Toubkal is known as a relatively easy climb, a total walk-up in the summer, and not much more than a walk-up with crampons and a glacier axe in the winter.

So I figured, who wouldn’t go for it, with such little risk?

I’d even gone so far as to hire a guide, what with traveling alone and having brought no gear along with me. Here we were, on the cusp of spring, and someone had fallen. Clearly it was bad, too.

It wasn’t that I didn’t think it possible, but until now I had never really considered serious injury in the mountains. On a rock face and on the sharp end, sure, but never from hiking. That’s all this was, really. Hiking.

Hassan returned, shaking his head. “Mule gone,” he said, spitting into the dirt.

“You said we weren’t gonna use him anyway, right?”

He frowned at me. My sentence must’ve been too long.

“Mule gone,” he said again.

He rubbed his weathered face. Several dilapidated huts were clustered around the trail. Hassan spoke to a man squatting in a doorway. He ducked inside and came back with two glasses of mint tea. We sat on a stone wall on the side of the trail, sipping our tea and looking down into the valley.

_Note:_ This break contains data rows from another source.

(* ===== verification/FxConversion.v ===== *)
(** * Payment routes and FX quotes ([services/paymentRoutingService.ts],
    [services/derivedAssetService.ts], [services/fxConversionService.ts])

    A route fixes a rate and a fee between two currencies; a quote holds an amount at the
    rate of a route for a while, and is locked after a comparison with the live rates of the
    market rate service. The calls are programs of [Async]: every [await] is a point where
    other calls may run. The market rate service is the class [RateFeed], of which the service
    of [MarketRate] is an instance. Proved, for every interleaving of any number of calls:
    the terms of a quote never change, and its deviation from a live rate, as the source
    computes it, was within the tolerance when it was made and when it was locked; for calls
    one after the other: the life of a
    quote. Between two statements of a lock, however, a quote can expire or be executed, and
    is locked all the same. *)

From Stdlib Require Import SpecFloat.
From stdpp Require Import pretty.
From S2P Require Import Prelude JsNumber JsString Prisma Service Async Backpressure JsDecimal JsValue PriceFilter Serialization PriceReview Lockdown MarketSources MarketRate JsRounding.

Local Open Scope Z_scope.

(** ** Tables *)

(** The columns read and written; [Dec] is Prisma's [Decimal]. *)
Record PaymentRoute (Dec : Type) := mkRoute {
  rt_id : string;
  rt_senderCurrency : string;
  rt_receiverCurrency : string;
  rt_sourceAsset : string;
  rt_targetRail : string;
  rt_provider : string;
  rt_rate : Dec;
  rt_fee : Dec;
  rt_estimatedAmount : Dec;
  rt_slippageBps : Z;
  rt_liquidityPoolId : option string;
  rt_priority : Z;
  rt_status : string;
}.
Arguments mkRoute {Dec} _ _ _ _ _ _ _ _ _ _ _ _ _.
Arguments rt_id {Dec} _.
Arguments rt_senderCurrency {Dec} _.
Arguments rt_receiverCurrency {Dec} _.
Arguments rt_sourceAsset {Dec} _.
Arguments rt_targetRail {Dec} _.
Arguments rt_provider {Dec} _.
Arguments rt_rate {Dec} _.
Arguments rt_fee {Dec} _.
Arguments rt_estimatedAmount {Dec} _.
Arguments rt_slippageBps {Dec} _.
Arguments rt_liquidityPoolId {Dec} _.
Arguments rt_priority {Dec} _.
Arguments rt_status {Dec} _.

Record FxQuote (Dec : Type) := mkQuote {
  fq_id : string;
  fq_paymentRouteId : string;
  fq_userAddress : option string;
  fq_senderCurrency : string;
  fq_receiverCurrency : string;
  fq_inputAmount : Dec;
  fq_outputAmount : Dec;
  fq_rate : Dec;
  fq_fee : Dec;
  fq_slippageBps : Z;
  fq_liveFeedRate : Dec;
  fq_feedSource : string;
  fq_feedTimestamp : Z;
  fq_rateDeviationBps : Z;
  fq_status : string;
  fq_expiresAt : Z;
  fq_lockedAt : option Z;
  fq_executedAt : option Z;
  fq_createdAt : Z;
}.
Arguments mkQuote {Dec} _ _ _ _ _ _ _ _ _ _ _ _ _ _ _ _ _ _ _.
Arguments fq_id {Dec} _.
Arguments fq_paymentRouteId {Dec} _.
Arguments fq_userAddress {Dec} _.
Arguments fq_senderCurrency {Dec} _.
Arguments fq_receiverCurrency {Dec} _.
Arguments fq_inputAmount {Dec} _.
Arguments fq_outputAmount {Dec} _.
Arguments fq_rate {Dec} _.
Arguments fq_fee {Dec} _.
Arguments fq_slippageBps {Dec} _.
Arguments fq_liveFeedRate {Dec} _.
Arguments fq_feedSource {Dec} _.
Arguments fq_feedTimestamp {Dec} _.
Arguments fq_rateDeviationBps {Dec} _.
Arguments fq_status {Dec} _.
Arguments fq_expiresAt {Dec} _.
Arguments fq_lockedAt {Dec} _.
Arguments fq_executedAt {Dec} _.
Arguments fq_createdAt {Dec} _.

(** What the columns accept and give back: a number written to a [Decimal(30, 12)] column, a
    decimal as a number, the order of decimals, and a number written to an [Int] column, which keeps its value. *)
Class MoneyColumns (Dec : Type) := {
  decimal_column : number → exc Dec;
  decimal_number : Dec → number;
  int_column : number → exc Z;
  decimal_ge : Dec → Dec → bool;
  int_column_value x z : int_column x = Ok z → num_eqb x (num_of_Z z) = true ∧ Z.abs z < 2 ^ 31;
}.

(** A date written to a column; an invalid one is refused. *)
Definition date_column (t : option Z) : exc Z :=
  match t with Some t => Ok t | None => Throw (Error "Invalid value for argument: Provided Date object is invalid") end.

(** [marketRateService.getRate] and the clock *)
Class RateFeed (S : Type) := {
  feed_getRate : string → M S FetcherResponse;
  feed_now : S → Z;
}.

Record fx (TR TQ S : Type) := mkFx { fx_routes : TR; fx_quotes : TQ; fx_market : S }.
Arguments mkFx {TR TQ S} _ _ _.
Arguments fx_routes {TR TQ S} _.
Arguments fx_quotes {TR TQ S} _.
Arguments fx_market {TR TQ S} _.

Record LiveFeed := mkFeed { lf_rate : number; lf_source : string; lf_timestamp : option Z }.

Record DerivedRate := mkDerived {
  dr_currency : string;
  dr_baseCurrency : string;
  dr_quoteCurrency : string;
  dr_rate : number;
  dr_timestamp : Z;
  dr_source : string;
  dr_calculationMethod : string;
}.

Record RouteCandidate := mkRouteCandidate {
  rc_id : string;
  rc_senderCurrency : string;
  rc_receiverCurrency : string;
  rc_sourceAsset : string;
  rc_targetRail : string;
  rc_provider : string;
  rc_rate : number;
  rc_fee : number;
  rc_estimatedAmount : number;
  rc_slippageBps : Z;
  rc_liquidityPoolId : option string;
  rc_priority : Z;
}.

Record FxQuoteResult := mkFxResult {
  fr_success : bool;
  fr_quoteId : option string;
  fr_routeId : string;
  fr_senderCurrency : string;
  fr_receiverCurrency : string;
  fr_inputAmount : number;
  fr_outputAmount : number;
  fr_rate : number;
  fr_fee : number;
  fr_slippageBps : Z;
  fr_liveFeedRate : number;
  fr_feedSource : string;
  fr_feedTimestamp : option Z;
  fr_rateDeviationBps : number;
  fr_status : string;
  fr_expiresAt : option Z;
  fr_error : option string;
}.

Record QuoteStatus := mkQuoteStatus {
  qs_id : string;
  qs_routeId : string;
  qs_senderCurrency : string;
  qs_receiverCurrency : string;
  qs_inputAmount : number;
  qs_outputAmount : number;
  qs_rate : number;
  qs_fee : number;
  qs_slippageBps : Z;
  qs_liveFeedRate : number;
  qs_feedSource : string;
  qs_rateDeviationBps : Z;
  qs_status : string;
  qs_expiresAt : Z;
  qs_lockedAt : option Z;
  qs_executedAt : option Z;
  qs_createdAt : Z;
}.

(** ** Numbers *)

Definition MAX_DEVIATION_BPS : number := num_of_Z 50.
Definition DEFAULT_QUOTE_TTL_MS : number := num_of_Z (5 * 60 * 1000).
Definition ten_thousand : number := num_of_Z 10000.

Definition calculateDeviationBps (lockedRate feedRate : number) : number :=
  if num_eqb feedRate num_zero then num_zero
  else math_round (num_mul (num_div (math_abs (num_sub lockedRate feedRate)) feedRate) ten_thousand).
Definition calculateOutputAmount (inputAmount rate fee : number) : number :=
  math_max num_zero (num_sub (num_mul inputAmount rate) fee).

(** [new Date(t + ms)] *)
Definition date_after (t : Z) (ms : number) : option Z :=
  new_Date_of (λ _, None) (ANumber (num_add (num_of_Z t) ms)).

Definition scoreRoute (route : RouteCandidate) (inputAmount : number) : number :=
  let effectiveRate := num_sub (rc_rate route) (num_div (rc_fee route) inputAmount) in
  let slippagePenalty := num_div (num_of_Z (rc_slippageBps route)) ten_thousand in
  num_add (num_mul effectiveRate (num_sub num_one slippagePenalty))
    (num_mul (num_of_Z (rc_priority route)) (num_div num_one (num_of_Z 1000))).

(** ** The services *)

Section services.
Context {Dec TR TQ S : Type} `{!MoneyColumns Dec}.
Context `{!PrismaTable string (PaymentRoute Dec) TR} `{!PrismaTable string (FxQuote Dec) TQ} `{!RateFeed S}.
Notation state := (fx TR TQ S).
Notation call := (prog state).

Definition at_routes {A} (c : M TR A) : call A := await (λ w,
  let '(r, d) := c (fx_routes w) in (r, mkFx d (fx_quotes w) (fx_market w))).
Definition at_quotes {A} (c : M TQ A) : call A := await (λ w,
  let '(r, d) := c (fx_quotes w) in (r, mkFx (fx_routes w) d (fx_market w))).
Definition at_market {A} (c : M S A) : call A := await (λ w,
  let '(r, s) := c (fx_market w) in (r, mkFx (fx_routes w) (fx_quotes w) s)).
Definition read {A} (q : state → exc A) : call A := await (λ w, (q w, w)).
(** [new Date()]: a step of its own *)
Definition clock : call Z := read (λ w, Ok (feed_now (fx_market w))).

(** *** [DerivedAssetService] *)

Definition timestamp_older (a b : option Z) : option Z := if date_gt b a then a else b.

Definition getDerivedRate (baseCurrency quoteCurrency : string) : call (exc DerivedRate) :=
  pcatch
    (let base := toUpperCase baseCurrency in
     let quote := toUpperCase quoteCurrency in
     baseResponse <~ at_market (feed_getRate base) ;;
     match baseResponse with
     | FetchFailed error => pret (Throw (Error ("Failed to fetch base rate for " +:+ base +:+ ": " +:+ error)))
     | Fetched baseData =>
         quoteResponse <~ at_market (feed_getRate quote) ;;
         match quoteResponse with
         | FetchFailed error => pret (Throw (Error ("Failed to fetch quote rate for " +:+ quote +:+ ": " +:+ error)))
         | Fetched quoteData =>
             let baseRateValue := mr_rate (er_rate baseData) in
             let quoteRateValue := mr_rate (er_rate quoteData) in
             if num_eqb quoteRateValue num_zero then
               pret (Throw (Error ("Invalid rate for " +:+ quote +:+ " (rate is 0)")))
             else
               let timestamp := timestamp_older (mr_timestamp (er_rate baseData)) (mr_timestamp (er_rate quoteData)) in
               t <~ Done (utc timestamp) ;;
               pret (Ok (mkDerived (base +:+ "/" +:+ quote) base quote (num_div baseRateValue quoteRateValue) t
                 "Synthetic (Derived from XLM rates)" ("(" +:+ base +:+ "/XLM) / (" +:+ quote +:+ "/XLM)")))
         end
     end)
    (λ error, pret (Throw (Error (err_message error)))).

Definition getNGNGHSRate : call (exc DerivedRate) := getDerivedRate "NGN" "GHS".

(** *** [FxConversionService] *)

Definition getLiveFeedRate (senderCurrency receiverCurrency : string) : call (option LiveFeed) :=
  let base := toUpperCase senderCurrency in
  let quote := toUpperCase receiverCurrency in
  derived <~ getDerivedRate base quote ;;
  match derived with
  | Ok d => pret (Some (mkFeed (dr_rate d) (dr_source d) (Some (dr_timestamp d))))
  | Throw _ =>
      primary <~ at_market (feed_getRate base) ;;
      match primary with
      | FetchFailed _ => pret None
      | Fetched p =>
          secondary <~ at_market (feed_getRate quote) ;;
          match secondary with
          | FetchFailed _ => pret None
          | Fetched s =>
              if num_eqb (mr_rate (er_rate s)) num_zero then pret None
              else pret (Some (mkFeed (num_div (mr_rate (er_rate p)) (mr_rate (er_rate s)))
                ("Synthetic (" +:+ mr_source (er_rate p) +:+ " / " +:+ mr_source (er_rate s) +:+ ")")
                (timestamp_older (mr_timestamp (er_rate p)) (mr_timestamp (er_rate s)))))
          end
      end
  end.

(** A refused_quote, with the amounts left at zero *)
Definition refused_quote (quoteId : option string) (routeId senderCurrency receiverCurrency : string)
    (inputAmount : number) (error : string) : call FxQuoteResult :=
  feedTimestamp <~ clock ;;
  expiresAt <~ clock ;;
  pret (mkFxResult false quoteId routeId senderCurrency receiverCurrency inputAmount num_zero num_zero num_zero 0
    num_zero "" (Some feedTimestamp) num_zero "FAILED" (Some expiresAt) (Some error)).
Definition failedResult (quoteId senderCurrency : string) (inputAmount : number) (error : string) :
    call FxQuoteResult :=
  refused_quote (Some quoteId) "" senderCurrency "" inputAmount error.

(** The row of a new quote. *)
Definition quote_data (route : PaymentRoute Dec) (routeId : string) (userAddress : option string)
    (inputAmount outputAmount routeRate routeFee : number) (feed : LiveFeed) (deviationBps : number)
    (expiresAt : option Z) (createdAt : Z) : exc (string → FxQuote Dec) :=
  input ← decimal_column inputAmount;
  output ← decimal_column outputAmount;
  rate ← decimal_column routeRate;
  fee ← decimal_column routeFee;
  live ← decimal_column (lf_rate feed);
  feedTimestamp ← date_column (lf_timestamp feed);
  deviation ← int_column deviationBps;
  expires ← date_column expiresAt;
  Ok (λ id, mkQuote id routeId (if truthy_opt userAddress then userAddress else None)
    (rt_senderCurrency route) (rt_receiverCurrency route) input output rate fee (rt_slippageBps route)
    live (lf_source feed) feedTimestamp deviation "PENDING" expires None None createdAt).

“Man no speak,” said Hassan. He gestured inside the hut. “Hear on radio from Mohammed.”

“He’s not speaking?”

Hassan nodded. “Eyes no open.”

“But he’s alive?”

Hassan shrugged. I assumed this meant yes.

“Do they know who he is?”

Hassan frowned. “English … think, maybe, you eat with? In the night?”

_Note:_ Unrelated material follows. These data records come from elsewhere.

Lemma wp_broadcast id p d0 w :
  ms_inv w → safe_since d0 w → rows (svc_db w).1 !! id = Some p → mp_requiredSignatures p <= mp_collectedSignatures p →
  wp (broadcast_price dec_toNumber id p) (λ _, safe_since d0) (λ _, safe_since d0) w.
Proof.
  intros HI Hs Hp Hreq.
  assert (mp_requiredSignatures p <= signer_count (svc_db w) id) as Hq by (destruct (HI _ _ Hp); lia).
  assert (safe_since (svc_db w) w) as Hs0 by (destruct Hs as (?&_&?); by split_and!).
  assert (∀ w', safe_since (svc_db w) w' → safe_since d0 w') as Htrans by (intros w'; by apply safe_since_trans).
  eapply wp_mono; [|by intros ? w'; apply Htrans..]. clear Hs Htrans.
  unfold broadcast_price. apply wp_bind.
  assert (preserves (safe_since (svc_db w)) (approveMultiSigPrice (DS := DS) (H := H) id)) as Ha
    by (unfold approveMultiSigPrice; preserve).
  eapply wp_mono; [by apply Ha| |done]. intros u w1 Hs1. apply wp_bind, wp_bind, wp_query; [|done].
  intros l Hl%findAll_ok. apply wp_ret. cbv zeta. apply wp_bind.
  set (sigs := (λ s, (ms_signerPublicKey s, ms_signature s)) <$> _).
  pose proof Hs1 as (K1 & K & _). destruct (proj1 K _ _ Hp) as (p1 & Hp1 & T).
  pose proof T as (_ & _ & Tc & Tr & Tq).
  assert (backed_by (svc_db w1) id sigs p1) as Hb.
  { apply (stored_quorum _ _ _ l); [done..|]. rewrite Tq. etrans; [exact Hq|]. by apply signer_count_kept. }
  rewrite <-Tc, <-Tr. unfold wp at 1. set (memo := if truthy_opt _ then _ else _).
  pose proof (safe_submit _ id p1 memo sigs w1 Hs1 Hb) as Hs2. unfold final in Hs2.
  destruct (on_env _ w1) as [[tx|e] w2]; simpl in Hs2; [|done].
  assert (preserves (safe_since (svc_db w))
    (recordSubmission (Dec := Dec) (DS := DS) (H := H) id memo tx None None ;;;
     on_env (markContractSubmitted (mp_priceReviewId p) memo tx) ;;; ret tx)) as Hrest by preserve.
  by apply Hrest.
Qed.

I had eaten dinner with an English couple the night before at the refuge. They were from Exeter. The man was a software developer. They had offered me a seat at their table, shared their soup.

“The people I ate dinner with? The man and the woman? Kinda tall? Glasses?”

“Think,” said Hassan. “But not know. Radio say one English fallen, two. So … maybe you eat with?”

There weren’t any others at the refuge going for the summit. I had talked to the guy and his wife earlier that day. They’d only been a hundred yards from the summit when we’d passed them on our way down. They were the party closest behind us. It must have been them. It felt strange, knowing an accident had happened only moments after I’d passed them. We would have heard it if hadn’t been for the wind. The man was young, maybe 30 at the oldest. They were newly married. Honeymooning.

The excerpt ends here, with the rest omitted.